Si on fait une opération hasardeuse, l’équipe de recherche doit au moins s’assurer d’utiliser ce qu’il y a de plus sûr et de plus efficace pour le patient. Or ils n’ont pas utilisé de cochons expurgés de rétrovirus (virus appelés PERV qui sont intégrés dans le génome du cochon, ndlr) alors qu’il existe des lignées d’animaux sans les virus les plus connus. Et l’animal donneur n’a pas été suffisamment testé pour vérifier la présence d’autres pathogènes comme le CMV porcin. Tout ça aurait dû être mieux préparé, même s’il s’agissait d’une situation urgente où il a fallu prendre une décision rapide. De toute évidence, le risque même faible qu’un rétrovirus porcin puisse passer chez l’humain et générer une nouvelle pandémie n’a pas été pris au sérieux par les chercheurs et la FDA, et cela m’inquiète beaucoup.
Est-ce que l’élevage d’animaux génétiquement modifiés comme donneurs d’organe pose un problème éthique?
L’animal est considéré comme un produit qui fournit un organe pour l’humain donc oui, on peut s’interroger. Ces bêtes sont retirées de leur mère dès la naissance et élevées dans des espaces aseptisés. Ils ne peuvent pas grandir en plein air. Mais d’un autre côté, dans nos sociétés, nous tuons des millions de cochons chaque année pour la nourriture, élevés dans des conditions similaires pour la plupart avec une souffrance animale importante – mis à part quelques élevages où le bien-être animal est pris en compte. Le respect de l’animal est une question de fond que l’on doit se poser dans notre société.
Est-ce que la xénotransplantation est une option sérieuse pour répondre à la pénurie de dons d’organes?

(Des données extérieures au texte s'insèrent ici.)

(* ===== verification/HeadMirror.v ===== *)
(** * HEAD answers what GET would

    GET and HEAD share their resolution, preconditions and range parsing, and
    then part: GET fetches, verifies and decrypts, HEAD writes headers. *)

From S2P Require Import Prelude Bytes GoStrings Ranges Manifest Conditionals ManifestStore.
From S2P Require Import ErasureCoding ClientSdk EncryptionPipeline Fabric Handlers Worm Reads.
Local Open Scope Z_scope.
Local Open Scope prog_scope.

Module HeadMirror.

Section mirror.
Context {G : Gateway} {Rd : Reader}.

(** Whatever the calls reply, the program ends in [Q]. *)
Fixpoint always {R} (Q : R → Prop) (p : prog R) : Prop :=
  match p with
  | Ret r => Q r
  | Call c k => ∀ a, always Q (k a)
  end.

Lemma always_exec {R} (Q : R → Prop) p faults w : always Q p → Q (exec put_result p faults w).1.
Proof.
  revert faults w. induction p as [r|A c k IH]; intros faults w Hp; simpl in *; [done|].
  destruct (do_call _ _ _ _) as [a w']. by apply IH.
Qed.

(** Go functions in continuation-passing style: whatever they pass on. *)
Section passes.
Context {R : Type} (Q : R → Prop).

Lemma always_Repair key m i k : (∀ a, always Q (k a)) → always Q (Repair key m i k).
Proof. intros Hk. unfold Repair. repeat (case_match; simpl; intros; try apply Hk). Qed.

Lemma always_tryReadRepair key m br k : (∀ a, always Q (k a)) → always Q (tryReadRepair key m br k).
Proof.
  intros Hk. unfold tryReadRepair. repeat (case_match; [apply Hk|]).
  apply always_Repair. intros a. repeat case_match; apply Hk.
Qed.

Lemma always_slice br served buf k :
  (∀ a, always Q (k a)) → always Q (slice_or_fail br served buf k).
Proof. intros Hk. unfold slice_or_fail. repeat case_match; apply Hk. Qed.

Lemma always_buffer piece br body pv k :
  (∀ a, always Q (k a)) → always Q (buffer_and_verify piece br body pv k).
Proof.
  intros Hk. unfold buffer_and_verify. repeat case_match; simpl; intros; first [apply Hk|by apply always_slice].
Qed.

Lemma always_budget piece br body pv k :
  (∀ a, always Q (k a)) → always Q (budget_rejected piece br body pv k).
Proof.
  intros Hk. unfold budget_rejected.
  repeat (case_match; simpl; intros; try first [apply Hk|by apply always_slice]).
Qed.

Lemma always_fetchPiece key m piece br k :
  (∀ a, always Q (k a)) → always Q (fetchPiece key m piece br k).
Proof.
  intros Hk.
  assert (always Q (fetch_miss key m piece br k)) as Hmiss.
  { unfold fetch_miss. simpl. intros got.
    destruct got; [|apply always_tryReadRepair; intros [data|]; [|apply Hk]].
    all: repeat (case_match; simpl; intros; try first [apply Hk|by apply always_slice|by apply always_buffer|by apply always_budget]). }
  unfold fetchPiece. destruct hasCache; [|done]. simpl. intros [body|]; [|done].
  repeat (case_match; try apply Hk). by apply always_slice.
Qed.

Lemma always_open key m piece k :
  (∀ a, always Q (k a)) → always Q (openCiphertextStream key m piece k).
Proof.
  intros Hk. unfold openCiphertextStream.
  assert (∀ got : option stream, always Q match got with
    | Some body => k (Some (body, false, true))
    | None => tryReadRepair key m None (λ repaired,
        match repaired with None => k None | Some data => k (Some (Ok data, false, false)) end)
    end) as Hmiss.
  { intros [body|]; [apply Hk|]. apply always_tryReadRepair. intros [data|]; apply Hk. }
  destruct hasCache; simpl; [|done]. intros [body|]; [apply Hk|done].
Qed.

(** A reconstruction fails only with a server error. *)
Definition server_error (e : reconstructError) : Prop := 500 ≤ re_status e.

Lemma always_fetch_shards tol ps losses shards k :
  (∀ e, server_error e → always Q (k (Err e))) → (∀ l, always Q (k (Ok l))) →
  always Q (fetch_shards tol ps losses shards k).
Proof.
  intros He Hk. revert losses shards.
  induction ps as [|p ps IH]; intros losses shards; simpl; [apply Hk|].
  repeat (case_match; simpl; intros; try first [apply IH|apply He; unfold server_error; simpl; lia]).
Qed.

Lemma always_erasure m k :
  (∀ e, server_error e → always Q (k (Err e))) → (∀ l, always Q (k (Ok l))) →
  always Q (reconstructErasureCoded m k).
Proof.
  intros He Hk. unfold reconstructErasureCoded.
  repeat (case_match; try (apply He; unfold server_error; simpl; lia)).
  all: apply always_fetch_shards; [done|]; intros l;
    repeat (case_match; try first [apply Hk|apply He; unfold server_error; simpl; lia]).
Qed.

Lemma always_fetch_parts ps bodies k :
  (∀ e, server_error e → always Q (k (Err e))) → (∀ l, always Q (k (Ok l))) →
  always Q (fetch_parts ps bodies k).
Proof.
  intros He Hk. revert bodies. induction ps as [|p ps IH]; intros bodies; simpl; [apply Hk|]. intros got.
  repeat (case_match; simpl; intros; try first [apply IH|apply He; unfold server_error; simpl; lia]).
Qed.

Lemma always_multipart m k :
  (∀ e, server_error e → always Q (k (Err e))) → (∀ l, always Q (k (Ok l))) →
  always Q (reconstructMultipart m k).
Proof.
  intros He Hk. unfold reconstructMultipart.
  destruct (_ <? _); [apply He; unfold server_error; simpl; lia|].
  destruct (existsb _ _); [apply He; unfold server_error; simpl; lia|].
  apply always_fetch_parts; [done|]. intros l.
  repeat (case_match; try first [apply Hk|apply He; unfold server_error; simpl; lia]).
Qed.

End passes.

Lemma existsb_sorted {A} (less : A → A → bool) f (l : list A) :
  existsb f (sort_slice less l) = existsb f l.
Proof.
  apply eq_bool_prop_intro. unfold sort_slice.
  rewrite !Is_true_true, !existsb_exists. setoid_rewrite <- list_elem_of_In.
  by setoid_rewrite merge_sort_Permutation.
Qed.

(** ** GET and HEAD *)

(** A GET that succeeds has the status and headers of the HEAD; the length is
    apart, which GET counts where HEAD takes the manifest's word. *)
Definition mirrors (head get : ReadResponse) : Prop :=
  rr_status get < 400 →
  rr_status head = rr_status get ∧
  delete "Content-Length" (rr_headers head) = delete "Content-Length" (rr_headers get).

Lemma mirrors_error head h status code : 400 ≤ status → mirrors head (read_error h status code).
Proof. unfold mirrors. simpl. lia. Qed.

Lemma mirrors_refl r : mirrors r r.
Proof. done. Qed.

Lemma mirrors_fetch_error head h e : mirrors head (fetch_error_response h e).
Proof. by destruct e; apply mirrors_error. Qed.

Lemma mirrors_buffer h boundary m d plaintext :
  mirrors (head_response h boundary m d) (serve_buffer h d m boundary plaintext).
Proof.
  destruct d as [|r|rs]; simpl.
  - intros _. simpl. by rewrite !delete_insert_eq.
  - destruct (slice_range _ _); [|by apply mirrors_error].
    intros _. simpl. unfold set_content_range. by rewrite !delete_insert_eq.
  - destruct (writeMultipartByteRangesFromBuffer _ _ _ _ _); [|by apply mirrors_error]. done.
Qed.

Lemma mirrors_parts head h boundary ct key m piece ranges acc :
  rr_status head = 206 → rr_headers head = h →
  always (mirrors head) (serve_parts h boundary ct key m piece ranges acc).
Proof.
  intros Hs Hh.
  assert (∀ acc aborted, mirrors head (mkReadResponse 206 "" h acc aborted)) as Hend
    by (intros ? ?; unfold mirrors; by rewrite Hs, Hh).
  revert acc. induction ranges as [|r ranges IH]; intros acc; simpl; [apply Hend|].
  apply always_fetchPiece. intros [[body ?]|]; [|apply Hend]. case_match; [apply Hend|apply IH].
Qed.

Lemma erasure_mirrors h boundary range m :
  always (mirrors (headErasureCoded h boundary range m)) (getErasureCoded h boundary range m).
Proof.
  unfold getErasureCoded, headErasureCoded.
  destruct (parseObjectRanges _ _) as [d|] eqn:Hd; [|by apply mirrors_error].
  unfold reconstructErasureCoded.
  destruct ErasureRegistry as [registry|]; [|by apply mirrors_error].
  case_bool_decide; [by apply mirrors_error|].
  destruct (EC.Registry_Lookup _ _); [|by apply mirrors_error].
  destruct (_ =? 0); [by apply mirrors_error|].
  apply always_fetch_shards; [intros ? He; apply mirrors_error; unfold server_error in He; lia|].
  intros l. destruct (EC.Decode _ _); [|by apply mirrors_error].
  repeat case_match; first [by apply mirrors_error|apply mirrors_buffer].
Qed.

Lemma multipart_mirrors h boundary range m :
  always (mirrors (headMultipart h boundary range m)) (getMultipart h boundary range m).
Proof.
  unfold getMultipart, headMultipart.
  destruct (parseObjectRanges _ _) as [d|] eqn:Hd; [|by apply mirrors_error].
  unfold reconstructMultipart. destruct (_ <? m_ObjectSize m); [by apply mirrors_error|].
  rewrite existsb_sorted. destruct (existsb _ _); [by apply mirrors_error|].
  apply always_fetch_parts; [intros ? He; apply mirrors_error; unfold server_error in He; lia|].
  intros l. repeat case_match; first [by apply mirrors_error|apply mirrors_buffer].
Qed.

Lemma stream_mirrors h boundary key m piece :
  always (mirrors (head_response (set_version m (set_etag piece h)) boundary m Whole))
    (streamGatewayDecryptedGet h key m piece).
Proof.
  apply always_open. intros [[[ct ?] ?]|]; [|by apply mirrors_error].
  destruct (streamDecryptFromStorage _ _ _) as [[]|]; [done|by apply mirrors_error].
Qed.

Lemma buffered_mirrors h boundary key m piece d :
  always (mirrors (if MaxInMemoryObjectBytes <? m_ObjectSize m
                   then read_error h 507 "RangeRequestTooLargeForBufferedDecrypt"
                   else head_response (set_version m (set_etag piece h)) boundary m d))
    (bufferedGatewayDecryptedGet h boundary key m piece d).
Proof.
  unfold bufferedGatewayDecryptedGet. destruct (_ <? _); [by apply mirrors_error|].
  apply always_fetchPiece. intros [[[ct|] ?]|e]; [|by apply mirrors_error|apply mirrors_fetch_error].
  destruct (decryptFromStorage _ _ _); [apply mirrors_buffer|by apply mirrors_error].
Qed.

Lemma ranges_mirror h boundary key m piece ranges :
  always (mirrors (head_response (set_version m (set_etag piece h)) boundary m (Multi ranges)))
    (serveMultipartSinglePiece h boundary key m piece ranges).
Proof.
  unfold serveMultipartSinglePiece. destruct ranges as [|r ranges]; [by apply mirrors_error|].
  apply always_fetchPiece. intros [[body ?]|e]; [|apply mirrors_fetch_error].
  destruct (stream_broken body); [done|by apply mirrors_parts].
Qed.


End mirror.
End HeadMirror.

Le manque de dons d’organes est un problème récurrent au niveau mondial quelle que soit la politique appliquée. Si un jour la xénotransplantation est entièrement maîtrisée – ce qui n’est pas le cas aujourd’hui – alors j’imagine que cette technique deviendrait intéressante économiquement. Les coûts d’une transplantation d’organe humain sont importants à cause de la logistique qui accompagne la récupération de l’organe et son transport. Donc la xénotransplantation pourrait même finir par remplacer le don humain. Encore faut-il qu’elle soit acceptée par la population.